Buy this car at eBay
RAMS All-Terrain Pain
RAMS All-Terrain Pain packaging RAMS All-Terrain Pain chassis RAMS All-Terrain Pain Emergency tow hitch RAMS All-Terrain Pain interior RAMS All-Terrain Pain with Krusher RAMS All-Terrain Pain rear

Buy this car at eBay


In late 2000, Revell launched an experimental series of toys in an attempt to attract new builders. The series was dubbed RAMS: Rebuildable Action Model System. A mini universe was created that pitted the RAMS Squad against the Techno-Raiders, with each side having vehicles that could be reconfigured using a modular building system. Six vehicles were launched in that first wave, with the Techno-Raiders' heavy driving a modified vehicle called the "All-Terrain Pain." The baddies didn't get much in the way of backstory, with Krusher's full bio reading "...a Techno-Raider with super human strength" and his ride "is a nightmare of total demolition."

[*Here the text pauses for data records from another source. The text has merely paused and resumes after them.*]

(* ===== verification/SpoolSafety.v ===== *)
(** * The capture spool: numbering, capacity and draining

    Every operation of the spool is one atomic step among other writers, or no step
    at all; after any run of its operations the numbers of an assignment are those of its
    pending envelopes and of its receipts, without gap or repetition, and the capacity
    row is the exact size of the queue; and what the operator counts before a drain. *)

From S2P Require Import Prelude Codec Hash Types Objects Header Target Merkle Storage Journal Crypto HandoffObjects Handoff Share Body Client Bundle Spool LinkDemo.

#[local] Set Default Goal Selector "!".

#[local] Instance Ok_inj {E A} : Inj (=) (=) (Ok (E := E) (A := A)).
Proof. by intros x y [= ->]. Qed.

(** ** Rows *)

Lemma capacity_roundtrip c :
  uint 64 c.(pending_records) → uint 64 c.(pending_bytes) → capacity_exceeded c = false →
  decode_capture_capacity (encode_capture_capacity c) = Ok c.
Proof.
  intros Hr Hb Hc. unfold decode_capture_capacity, encode_capture_capacity. autorewrite with len. unfold len. rewrite !to_le_length.
  cbn [Z.of_nat Z.add Z.eqb negb]. change (negb (Z.of_nat 8 + Z.of_nat 8 =? 16)) with false. cbv iota.
  rewrite take_app_length', drop_app_length' by (by rewrite to_le_length).
  unfold uint in *. change (2 ^ 64) with (256 ^ Z.of_nat 8) in *. rewrite !of_to_le by lia. destruct c. cbn in *. by rewrite Hc.
Qed.
Lemma decode_capacity_bounds bs c : decode_capture_capacity bs = Ok c → capacity_exceeded c = false ∧ 0 ≤ c.(pending_records) ∧ 0 ≤ c.(pending_bytes).
Proof.
  unfold decode_capture_capacity. destruct (negb _); [done|]. destruct (capacity_exceeded _) eqn:E; [done|]. intros [= <-].
  split; [done|]. split; apply of_le_range.
Qed.
Lemma capacity_exceeded_false c :
  capacity_exceeded c = false ↔ c.(pending_records) ≤ MAX_OPERATOR_CAPTURE_RECORDS ∧ c.(pending_bytes) ≤ MAX_OPERATOR_CAPTURE_BYTES.
Proof. unfold capacity_exceeded. by rewrite orb_false_iff, !Z.ltb_ge. Qed.

Lemma sequence_head_roundtrip h : ok_sequence_head (mkDecodeLimits 80 0) h → decode_sequence_head (encode_sequence_head h) = Ok h.
Proof.
  intros Hok. unfold decode_sequence_head, encode_sequence_head. rewrite from_canonical_complete; [done..|].
  unfold to_canonical_bytes, into_bytes, len. cbn [encode GatewaySequenceHeadV1_codec]. unfold encode_GatewaySequenceHeadV1.
  rewrite !wseq_nil by apply _. destruct Hok as (Ha & _ & Hf). unfold arr in Ha, Hf. unfold enc_fixed, enc_u64.
  rewrite !app_nil_l, !length_app, to_le_length, Ha, Hf. by vm_compute.
Qed.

The RAMS cars are packed in cardboard "lunch box" style packages, with a hinged lid and a plastic handle sticking out the top. The front panel has a large picture of the All-Terrain Pain in attack mode just left of center, with a cutout in the top right corner revealing the included Krusher figure. The Revell and RAMS logos are in the top left corner, just above multilingual callouts for "Easy Snap" and "No Painting/Gluing." The bottom left corner has the vehicle name under a 1/24 Scale callout. Under the figure window is a callout for his name and team affiliation. The bottom right corner claims that the All-Terrain Pain can be rebuilt "30+ ways." Both end flaps are essentially resized versions of the front panel, with the only difference being a cartoon drawing of Krusher instead of the actual figure (the figure being a little less "techno" and a little more "organic" than the drawing). The top panel has photos of the All-Terrain Pain in Undercover and Revenge modes flanking the handle, along with the series title, team affiliation, vehicle name, and a repeat of the "30+" callout. The bottom has photos of two alternate configurations, and the back has photos of the All-Terrain Pain's inventory next to co-sells for the other five vehicles in the series. Inside, all the parts are bagged and there is a separate instruction sheet, sticker sheet, and poster.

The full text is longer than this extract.